### How to complete this task
Which lines of the data contain the string "unfold"? Copy every one.
* * * *
Lemma mark_loop todo : ∀ nt kept nk c w fuel, shape w = shape w0 → roots_ok w (kept ++ todo) (nk ++ nt) →
  length kept = length nk → (length todo ≤ fuel)%nat → hd_or todo (Some GC_ROOTS) = Some c →
  ∃ ns ks lk w', each_root fuel mark_root c w = OK w' ∧ mark_roots succ0 pin0 refcount color rooted nt w ns ks w' ∧
    roots_ok w' (kept ++ lk) (nk ++ ks) ∧ shape w' = shape w0 ∧
    zval_to_free (gc_globals w') = zval_to_free (gc_globals w) ∧ ((∀ n, addr_ok (word w n)) → ∀ n, addr_ok (word w' n)).
Proof.
  induction todo as [|x todo IH]; intros nt kept nk c w fuel Hs Hro Hlen Hf Hc.
  - injection Hc as <-. assert (nt = []) as ->.
    { destruct Hro as [_ H2 _]. apply Forall2_length in H2. rewrite !length_app in H2. destruct nt; simpl in *; [done|lia]. }
    exists [], [], [], w. split; [by destruct fuel|]. split; [constructor|done].
  - injection Hc as <-. destruct fuel as [|fuel]; simpl in Hf; [lia|]. destruct (roots_next _ _ _ _ _ Hro) as [Hx Hnext].
    destruct nt as [|n nt].
    { destruct Hro as [_ H2 _]. apply Forall2_length in H2. rewrite !length_app in H2. simpl in *. lia. }
    simpl. rewrite decide_False by done.
    destruct (mark_root_ok w kept x todo nk n nt Hs Hro Hlen) as (w1 & -> & [(ns & Hcol & Hm & Hst & Hro1)|(w1' & Hcol & Hl & Hrm)]).
    + ob. assert (roots_mem w1 = roots_mem w) as Hmem by (by rewrite (still_globals _ _ Hst)).
      destruct Hnext as [p Hp]. rewrite <- Hmem in Hp. destruct (root_next_ok _ _ _ _ Hp) as (e & c & He & Hn & Hc).
      rewrite He. ob. rewrite Hn. ob. rewrite !cons_middle, !app_assoc in Hro1.
      destruct (IH nt (kept ++ [x]) (nk ++ [n]) c w1 fuel) as (ns' & ks & lk & w2 & -> & Hmr & Hro2 & Hs2 & Hz & Ha).
      { etrans; [apply erase_shape, Hst|done]. }
      { done. }
      { rewrite !length_app. simpl. lia. }
      { lia. }
      { done. }
      exists (ns ++ ns'), (n :: ks), (x :: lk), w2. rewrite <- !app_assoc in Hro2. split_and!; [done| |done|done| |].
      * eapply mark_roots_purple; [done|done| |done]. intros y. unfold rooted.
        pose proof (erase_rooted w w1 (proj1 Hst) y) as Hr.
        destruct (gc_address (word w1 y)) eqn:E1, (gc_address (word w y)) eqn:E2; naive_solver.
      * rewrite Hz. by rewrite (still_globals _ _ Hst).
      * intros Hok. apply Ha. intros y. unfold addr_ok. destruct Hst as (_ & _ & Hy). rewrite Hy. apply Hok.
    + ob. destruct (let_go_removed w kept x todo nk n nt w1' Hro Hlen Hl) as (w2 & Hrm' & Hro2 & Hs2 & Hwr & Hg2 & p & Hx2).
      rewrite Hrm in Hrm'. injection Hrm' as <-. destruct (root_next_ok _ _ _ _ Hx2) as (e & c & He & Hn & Hc).
      rewrite He. ob. rewrite Hn. ob.
      destruct (IH nt kept nk c w1 fuel) as (ns' & ks & lk & w3 & -> & Hmr & Hro3 & Hs3 & Hz & Ha); [by rewrite Hs2|done|done|lia|done|].
      exists ns', ks, lk, w3. split_and!; [done| |done|done| |].
      * eapply mark_roots_other; [done| |done]. intros y. destruct (Hwr y) as [Hw1 Hr1].
        destruct (let_go_color w n w1' y Hl) as [H1 H2]. rewrite Hr1. destruct Hl as (_ & _ & _ & ->).
        rewrite <- H1, <- H2. unfold color, rooted. by rewrite Hw1.
      * by rewrite Hz, Hg2.
      * intros Hok. apply Ha. intros y. destruct (Hwr y) as [-> _]. destruct Hl as (_ & _ & -> & _). case_decide; [by left|done].
Qed.

(** The loop over the whole buffer. *)
Lemma over_roots_ok (body : ptr → world → outcome world) w l rs (P : world → Prop) : roots_ok w l rs →
  (∀ c fuel, (length l ≤ fuel)%nat → hd_or l (Some GC_ROOTS) = Some c → ∃ w', each_root fuel body c w = OK w' ∧ P w') →
  ∃ w', over_roots body w = OK w' ∧ P w'.
Proof.
  intros [H1 _ _] Hb. unfold over_roots. pose proof (rg_sentinel _ _ _ H1) as Hs.
  destruct (lks_Some _ _ _ Hs) as (e & -> & _ & Hn). ob. destruct (hd_or_Some GC_ROOTS l) as [c Hc].
  simpl in Hn. rewrite Hn, Hc. ob. apply Hb; [|done]. unfold root_fuel.
  pose proof (live_length (roots_mem w) (GC_ROOTS :: l) (rg_nodup _ _ _ H1) ltac:(intros r Hr; by apply (ring_live _ _ _ H1))) as Hlen.
  simpl in Hlen. lia.
Qed.

Lemma gc_mark_roots_ok w l rs : shape w = shape w0 → roots_ok w l rs →
  ∃ w', gc_mark_roots w = OK w' ∧ ∃ ns ks lk, mark_roots succ0 pin0 refcount color rooted rs w ns ks w' ∧
    roots_ok w' lk ks ∧ shape w' = shape w0 ∧ zval_to_free (gc_globals w') = zval_to_free (gc_globals w) ∧
    ((∀ n, addr_ok (word w n)) → ∀ n, addr_ok (word w' n)).
Proof.
  intros Hs Hro. eapply over_roots_ok; [done|]. intros c fuel Hf Hc.
  destruct (mark_loop l rs [] [] c w fuel) as (ns & ks & lk & w' & ? & ? & ? & ? & ? & ?); [done..|].
  exists w'. split; [done|]. exists ns, ks, lk. done.
Qed.

(** ** Scanning the roots *)

Lemma scan_root_ok w l1 x l2 rs1 n rs2 : scan_I w0 ∅ w →
  roots_ok w (l1 ++ x :: l2) (rs1 ++ n :: rs2) → length l1 = length rs1 →
  ∃ w', scan_root x w = OK w' ∧ scan succ0 pin0 refcount color n w w' ∧ still w w'.
Proof.
  intros HI Hro Hlen. pose proof HI as ((He & Hg & _) & _ & Hp).
  assert (wf_graph hd_of w) as Hwfw by (eapply erase_wf; [exact He|done]).
  assert (scan_I w ∅ w) as HI'.
  { split; [done|]. split; [set_solver|]. intros y. rewrite (erase_pinned w0 w He). apply Hp. }
  destruct (root_entry_lookup w x n) as (e & Hx & Hn); [by eapply roots_entry|]. unfold scan_root. rewrite Hx. ob.
  pose proof (shape_succ hd_of w0 w (erase_shape w0 w He)) as Hsu. pose proof (shape_pinned w0 w (erase_shape w0 w He)) as Hpi.
  destruct n as [z|h].
  - destruct Hn as (-> & -> & Hv). rewrite decide_True by done. ob.
    destruct (zval_scan_sim hd_of w Hwfw z w HI' Hv) as (w' & -> & Hsc & Hst). rewrite Hsu, Hpi in Hsc. eauto.
  - destruct Hn as (-> & Hh & -> & b & Hb & _). rewrite decide_False by done. ob.
    destruct (zobj_scan_sim hd_of w Hwfw h w HI') as (w' & -> & Hsc & Hst); [eauto|]. rewrite Hsu, Hpi in Hsc. eauto.
Qed.

Lemma scan_loop l rs todo : ∀ nt dn nd c w fuel, scan_I w0 ∅ w → roots_ok w l rs → l = dn ++ todo → rs = nd ++ nt →
  length dn = length nd → (length todo ≤ fuel)%nat → hd_or todo (Some GC_ROOTS) = Some c →
  ∃ w', each_root fuel scan_root c w = OK w' ∧ scan_list succ0 pin0 refcount color nt w w' ∧ still w w'.
Proof.
  induction todo as [|x todo IH]; intros nt dn nd c w fuel HI Hro -> -> Hlen Hf Hc.
  - injection Hc as <-. assert (nt = []) as ->.
    { destruct Hro as [_ H2 _]. apply Forall2_length in H2. rewrite !length_app in H2. destruct nt; simpl in *; [done|lia]. }
    exists w. split; [by destruct fuel|]. split; [constructor|done].
  - injection Hc as <-. destruct fuel as [|fuel]; simpl in Hf; [lia|]. destruct (roots_next _ _ _ _ _ Hro) as [Hx [p Hp]].
    destruct nt as [|n nt].
    { destruct Hro as [_ H2 _]. apply Forall2_length in H2. rewrite !length_app in H2. simpl in *. lia. }
    simpl. rewrite decide_False by done.
    destruct (scan_root_ok w dn x todo nd n nt HI Hro Hlen) as (w1 & -> & Hsc & Hst). ob.
    assert (roots_mem w1 = roots_mem w) as Hmem by (by rewrite (still_globals _ _ Hst)).
    rewrite <- Hmem in Hp. destruct (root_next_ok _ _ _ _ Hp) as (e & c & He & Hn & Hc).
    rewrite He. ob. rewrite Hn. ob.
    destruct (IH nt (dn ++ [x]) (nd ++ [n]) c w1 fuel) as (w2 & -> & Hsl & Hst2).
    + eapply scan_I_keep; [done|done|]. etrans; [apply HI|done].
    + eapply roots_ok_erase; [apply Hst|done].
    + by rewrite <- app_assoc.
    + by rewrite <- app_assoc.
    + rewrite !length_app. simpl. lia.
    + lia.
    + done.
    + exists w2. split; [done|]. split; [by eapply scan_cons|by etrans].
Qed.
* * * *
### Task answer
      * eapply mark_roots_purple; [done|done| |done]. intros y. unfold rooted.
      * intros Hok. apply Ha. intros y. unfold addr_ok. destruct Hst as (_ & _ & Hy). rewrite Hy. apply Hok.
        rewrite <- H1, <- H2. unfold color, rooted. by rewrite Hw1.
  intros [H1 _ _] Hb. unfold over_roots. pose proof (rg_sentinel _ _ _ H1) as Hs.
  simpl in Hn. rewrite Hn, Hc. ob. apply Hb; [|done]. unfold root_fuel.
  destruct (root_entry_lookup w x n) as (e & Hx & Hn); [by eapply roots_entry|]. unfold scan_root. rewrite Hx. ob.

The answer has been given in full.